* [ABOUT THIS EXERCISE]: A complete response lists each line of the data below that includes the word "assert".

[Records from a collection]
--------------------------------

Lemma il_gap_end g g' : indented_lines g g' -> gap_end g -> gap_end g'.
Proof.
  intros H Hg. revert g' H. induction Hg as [w Hw|w b Hw Hl Hc|w c g Hw Hc _ IH]; intros g' H.
  - apply gap_end_blank. by eapply il_blank.
  - apply il_split in H as (w' & c' & -> & H1 & H2).
    rewrite (il_same _ _ H2) by (do 2 (apply not_elem_of_cons; split; [done|]); done).
    apply gap_end_line; [by eapply il_blank|done..].
  - apply il_split in H as (w' & z & -> & H1 & H). apply il_split in H as (c' & g1 & -> & H2 & H3).
    destruct (il_comment _ _ H2 Hc) as (d & w2 & -> & Hd & Hw2). rewrite <- app_assoc.
    apply gap_end_comment; [by eapply il_blank|done|]. by apply blank_gap_end; [|apply IH].
Qed.

Lemma il_gap g g' : indented_lines g g' -> gap g -> gap g'.
Proof.
  intros H Hg. revert g' H. induction Hg as [w Hw|w c g Hw Hc _ IH]; intros g' H.
  - apply gap_blank. by eapply il_blank.
  - apply il_split in H as (w' & z & -> & H1 & H). apply il_split in H as (c' & g1 & -> & H2 & H3).
    destruct (il_comment _ _ H2 Hc) as (d & w2 & -> & Hd & Hw2). rewrite <- app_assoc.
    apply gap_comment; [by eapply il_blank|done|]. by apply blank_gap; [|apply IH].
Qed.

(** ** Newlines made alike *)

(** What [normalizeEOL] makes of a text. *)
Fixpoint normal_lines (c : bytes) : bytes :=
  match c with
  | [] => []
  | x :: r =>
      if decide (x = CR) then
        LF :: match r with
              | y :: r' => if decide (y = LF) then normal_lines r' else normal_lines r
              | [] => []
              end
      else x :: normal_lines r
  end.

(** A text is empty, begins with a newline, or with some other character. *)
Lemma normal_ind (P : bytes -> Prop) :
  P [] -> (forall r, P r -> P (CR :: r)) -> (forall r, P r -> P (CR :: LF :: r)) ->
  (forall x r, x <> CR -> P r -> P (x :: r)) -> forall c, P c.
Proof.
  intros H0 H1 H2 H3 c. assert (P c /\ P (CR :: c)) as [? _]; [|done].
  induction c as [|x c [IH1 IH2]]; [auto|]. destruct (decide (x = CR)) as [->|Hx]; [auto|].
  assert (P (x :: c)) by auto. split; [done|]. destruct (decide (x = LF)) as [->|]; auto.
Qed.

Lemma normal_cr r :
  normal_lines (CR :: r) = LF :: normal_lines match r with y :: r' => if decide (y = LF) then r' else r | [] => [] end.
Proof. cbn [normal_lines]. rewrite decide_True by done. destruct r as [|y r]; [done|]. by case_decide. Qed.

Lemma normal_char x r : x <> CR -> normal_lines (x :: r) = x :: normal_lines r.
Proof. intros Hx. cbn [normal_lines]. by rewrite decide_False. Qed.

Lemma normal_no_cr c : CR ∉ normal_lines c.
Proof.
  induction c as [|r IH|r IH|x r Hx IH] using normal_ind; [apply not_elem_of_nil|..].
  - rewrite normal_cr. apply not_elem_of_cons. split; [done|]. destruct r as [|y r]; [done|].
    case_decide; [|done]. subst y. rewrite normal_char in IH by done. by apply not_elem_of_cons in IH as [_ IH].
  - rewrite normal_cr, decide_True by done. by apply not_elem_of_cons.
  - rewrite normal_char by done. by apply not_elem_of_cons.
Qed.

Lemma normal_app x y : CR ∉ x -> normal_lines (x ++ y) = x ++ normal_lines y.
Proof.
  induction x as [|c x IH]; intros Hx; [done|]. apply not_elem_of_cons in Hx as [Hc Hx]. cbn [app].
  rewrite normal_char by done. by rewrite IH.
Qed.

Lemma normal_app_char x c y : c <> LF -> normal_lines (x ++ c :: y) = normal_lines x ++ normal_lines (c :: y).
Proof.
  intros Hc. induction x as [|r IH|r IH|d r Hd IH] using normal_ind; [done|..].
  - destruct r as [|e r].
    + cbn [app]. rewrite !normal_cr, decide_False by done. done.
    + cbn [app] in *. rewrite !normal_cr. destruct (decide (e = LF)) as [->|]; [|by rewrite IH].
      rewrite !normal_char in IH by done. injection IH as ->. done.
  - cbn [app]. rewrite !normal_cr, !decide_True by done. by rewrite IH.
  - cbn [app]. rewrite !normal_char by done. by rewrite IH.
Qed.

Lemma normal_mark b x' y' : normal_lines b = x' ++ close_mark ++ y' -> exists x y, b = x ++ close_mark ++ y.
Proof.
  revert x'; induction b as [|r IH|r IH|c r Hc IH] using normal_ind; intros x' E.
  - by destruct x'.
  - rewrite normal_cr in E. destruct x' as [|d x']; [done|]. injection E as <- E.
    assert (exists x'', normal_lines r = x'' ++ close_mark ++ y') as [x'' E'].
    { destruct r as [|e r]; [by exists x'|]. destruct (decide (e = LF)) as [->|]; [|by exists x'].
      exists (LF :: x'). rewrite normal_char by done. by rewrite E. }
    destruct (IH x'' E') as (x & y & ->). by exists (CR :: x), y.
  - rewrite normal_cr, decide_True in E by done. destruct x' as [|d x']; [done|]. injection E as <- E.
    destruct (IH x' E) as (x & y & ->). by exists (CR :: LF :: x), y.
  - rewrite normal_char in E by done. destruct x' as [|d x']; cbn [app] in E; injection E as -> E.
    + destruct r as [|e r]; [done|]. destruct (decide (e = CR)) as [->|He]; [by rewrite normal_cr in E|].
      rewrite normal_char in E by done. injection E as -> _. by exists [], r.
    + destruct (IH x' E) as (x & y & ->). by exists (d :: x), y.
Qed.

Lemma normal_comment c : comment c -> comment (normal_lines c).
Proof.
  intros [b Hb|b e Hl Hc He].
  - change ("/"%char :: "*"%char :: b ++ close_mark) with (bs "/*" ++ b ++ "*"%char :: ["/"%char]).
    rewrite normal_app by no_newline. rewrite normal_app_char by done.
    apply (comment_c (normal_lines b)). intros x y E. destruct (normal_mark _ _ _ E) as (x1 & y1 & ->).
    by apply (Hb x1 y1).
  - change ("/"%char :: "/"%char :: b ++ e) with ((bs "//" ++ b) ++ e).
    rewrite normal_app by (apply not_elem_of_app; split; [no_newline|done]).
    assert (normal_lines e = [LF]) as -> by (destruct He; subst; reflexivity).
    apply (comment_line b [LF]); auto.
Qed.

(** ** Comments that values keep *)

(** Comments collected by the reader. *)
Definition clean (c : bytes) : Prop := gap c /\ CR ∉ c.

(** What [setComment] makes of a comment: a newline at its end goes away. *)
Definition chomp (c : bytes) : bytes :=
  match last c with Some x => if decide (x = LF) then removelast c else c | None => c end.

Definition storable (c : bytes) : Prop := gap_end (chomp c).

Lemma chomp_newline x : chomp (x ++ [LF]) = x.
Proof. unfold chomp. by rewrite last_snoc, decide_True, removelast_last. Qed.

Lemma chomp_other c : last c <> Some LF -> chomp c = c.
Proof. unfold chomp. destruct (last c) as [x|]; [|done]. intros H. rewrite decide_False; [done|congruence]. Qed.

Lemma gap_unline x : gap (x ++ [LF]) -> CR ∉ x -> gap_end x.
Proof.
  intros H. remember (x ++ [LF]) as t eqn:E. revert x E.
  induction H as [w Hw|w c g Hw Hc Hg IH]; intros x E Hx.
  - subst w. apply Forall_app in Hw as [Hw _]. by apply gap_end_blank.
  - destruct g as [|y g' _] using rev_ind.
    + rewrite app_nil_r in E. destruct Hc as [b Hb|b e Hl Hc He].
      * change ("/"%char :: "*"%char :: b ++ close_mark) with (bs "/*" ++ b ++ ["*"%char] ++ ["/"%char]) in E.
        rewrite !app_assoc in E. by apply app_inj_tail in E as [_ ?].
      * change ("/"%char :: "/"%char :: b ++ e) with ((bs "//" ++ b) ++ e) in E. destruct He as [->| ->].
        -- rewrite app_assoc in E. apply app_inj_tail in E as [<- _]. by apply (gap_end_line w b).
        -- change CRLF with ([CR] ++ [LF]) in E. rewrite !app_assoc in E. apply app_inj_tail in E as [<- _].
           exfalso. apply Hx. apply elem_of_app. right. by left.
    + rewrite !app_assoc in E. apply app_inj_tail in E as [<- ->]. rewrite <- app_assoc in *.
      apply gap_end_comment; [done..|]. apply IH; [done|]. intros H. apply Hx. rewrite !elem_of_app. auto.
Qed.

Lemma clean_storable c : clean c -> storable c.
Proof.
  intros [Hg Hc]. unfold storable. destruct c as [|x c' _] using rev_ind; [auto with reflector|].
  destruct (decide (x = LF)) as [->|Hx].
  - rewrite chomp_newline. apply gap_unline; [done|]. intros H. apply Hc. apply elem_of_app. auto.
  - rewrite chomp_other by (rewrite last_snoc; congruence). by apply gap_ends.
Qed.

Lemma clean_nil : clean [].
Proof. split; [auto with reflector|apply not_elem_of_nil]. Qed.

(** A comment behind others. *)
Lemma clean_comment g c : clean g -> comment c -> clean (g ++ normal_lines c).
Proof.
  intros [Hg Hn] Hc. split.
  - apply gap_app; [done|]. rewrite <- (app_nil_r (normal_lines c)).
    apply (gap_comment []); [constructor|by apply normal_comment|auto with reflector].
  - apply not_elem_of_app. split; [done|apply normal_no_cr].
Qed.

(** The same for one whose line ends with the text. *)
Lemma storable_line g b :
  clean g -> LF ∉ b -> CR ∉ b -> storable (g ++ normal_lines ("/"%char :: "/"%char :: b)).
Proof.
  intros [Hg Hn] Hl Hc. assert (CR ∉ "/"%char :: "/"%char :: b /\ LF ∉ "/"%char :: "/"%char :: b) as [H1 H2]
    by (rewrite !not_elem_of_cons; by split_and!).
  pose proof (normal_app _ [] H1) as E. rewrite !app_nil_r in E. rewrite E. unfold storable. rewrite chomp_other.
  - apply gap_app_end; [done|]. by apply (gap_end_line []); [constructor|..].
  - rewrite last_app. destruct (last ("/"%char :: "/"%char :: b)) as [x|] eqn:Ex; [|by apply last_None in Ex].
    intros [= ->]. by apply last_Some_elem_of in Ex.
Qed.

(** Every comment of the notes is blanks and comments; the line of the last one
    may be left open. *)
Definition line_comments (n : Notes) : Prop := forall p slot, gap_end (getComment p slot n).

Lemma line_comments_empty : line_comments ∅.
Proof. intros p slot. apply gap_ends, gap_blank, blank_nil. Qed.

Lemma getComment_set p q slot m n :
  getComment q slot (set_meta p m n) = if decide (p = q) then comments_get slot (comments_ m) else getComment q slot n.
Proof.
  unfold getComment, meta_at, set_meta. case_decide as E; [subst q; by rewrite lookup_insert_eq|].
  by rewrite lookup_insert_ne.
Qed.

Lemma line_comments_set p m n :
  line_comments n -> (forall slot, gap_end (comments_get slot (comments_ m))) -> line_comments (set_meta p m n).
Proof. intros Hn Hm q slot. rewrite getComment_set. by case_decide. Qed.

Lemma line_comments_drop p n : line_comments n -> line_comments (drop_below p n).
Proof.
  intros Hn q slot. specialize (Hn q slot). revert Hn. unfold getComment, meta_at, drop_below.
  rewrite map_lookup_filter. destruct (n !! q) as [m|]; [|done]. cbn. case_guard; [done|].
  intros _. apply gap_ends, gap_blank, blank_nil.
Qed.
(* ===== verification/JsonParseProofs.v ===== *)
(** * The JSON reader reads every text of a value

    [document d v text], nested less deeply than the reader's limit, is parsed
    to [v] without an error: the recursive descent accepts the grammar of
    JsonGrammar.v and computes what it denotes. *)
From Stdlib Require Import ZArith Ascii String Lia SpecFloat.
From stdpp Require Import base tactics list gmap.
From S2P Require Import Prelude CLib CDouble JsonValue JsonNotes JsonValueProofs JsonReader JsonReaderProofs.
From S2P Require Import JsonGrammar JsonGap.

#[local] Open Scope Z_scope.

(** ** The tables of the grammar and the reader's tests *)

Lemma nibble_hex_digit c : nibble c = hex_digit c.
Proof. by destruct c as [[] [] [] [] [] [] [] []]. Qed.

Lemma json_escape_simple e c : (e, c) ∈ json_escapes -> simple_escape e = Some c.
Proof.
  unfold json_escapes. intros H.
  repeat (apply elem_of_cons in H as [[= -> ->]|H]; [done|]). by apply not_elem_of_nil in H.
Qed.

Lemma hex_value_range q acc u :
  hex_value q acc = Some u -> 0 <= acc -> 0 <= u < (acc + 1) * 16 ^ Z.of_nat (length q).
Proof.
  revert acc; induction q as [|c q IH]; intros acc Hq Ha; [injection Hq as <-; simpl; lia|].
  cbn [hex_value] in Hq. destruct (nibble c) as [d|] eqn:E; [|done].
  assert (0 <= d < 16) as Hd.
  { unfold nibble in E. destruct (list_find _ _) as [[n x]|]; [|done]. injection E as <-.
    apply Z.mod_pos_bound. lia. }
  specialize (IH _ Hq ltac:(lia)). cbn [length]. rewrite Nat2Z.inj_succ, Z.pow_succ_r by lia. nia.
Qed.
(* ===== verification/JsonComments.v ===== *)
(** * Where comments go (jsoncpp.cpp, json_reader part)

    The reader collects the comments of a text and gives them to values: one on
    the line where a value ends goes to that value, all others go in front of the
    value that follows.  [gather] says so by the text alone; the reader's
    decisions, made character by character as the comments are read, agree with
    it. *)
From Stdlib Require Import ZArith Ascii String Lia.
From stdpp Require Import base tactics list gmap.
From S2P Require Import Prelude CLib JsonValue JsonNotes JsonReader JsonReaderProofs JsonGrammar JsonGap JsonParseProofs.

#[local] Open Scope Z_scope.

(** ** The comments between two tokens *)

Definition breaks_line (t : bytes) : bool := existsb (fun c => bool_decide (c = LF \/ c = CR)) t.

(** A C comment, not one that goes to the end of its line. *)
Definition is_block (c : bytes) : bool := match c with _ :: d :: _ => bool_decide (d = "*"%char) | _ => false end.

(** Comments, each behind blanks, and blanks behind them all. *)
Definition spelled (cs : list (bytes * bytes)) (w : bytes) : bytes :=
  concat ((fun '(b, c) => b ++ c) <$> cs) ++ w.

(** A comment stands behind the last value if nothing up to its end breaks the
    line, but the end of the line it may go to. *)
Definition stands_behind (line : bool) (c : bytes) : bool := line && (negb (is_block c) || negb (breaks_line c)).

--------------------------------

* [RESPONSE TO THIS TASK]:
  intros H0 H1 H2 H3 c. assert (P c /\ P (CR :: c)) as [? _]; [|done].
  assert (P (x :: c)) by auto. split; [done|]. destruct (decide (x = LF)) as [->|]; auto.
    assert (exists x'', normal_lines r = x'' ++ close_mark ++ y') as [x'' E'].
    assert (normal_lines e = [LF]) as -> by (destruct He; subst; reflexivity).
  intros [Hg Hn] Hl Hc. assert (CR ∉ "/"%char :: "/"%char :: b /\ LF ∉ "/"%char :: "/"%char :: b) as [H1 H2]
  assert (0 <= d < 16) as Hd.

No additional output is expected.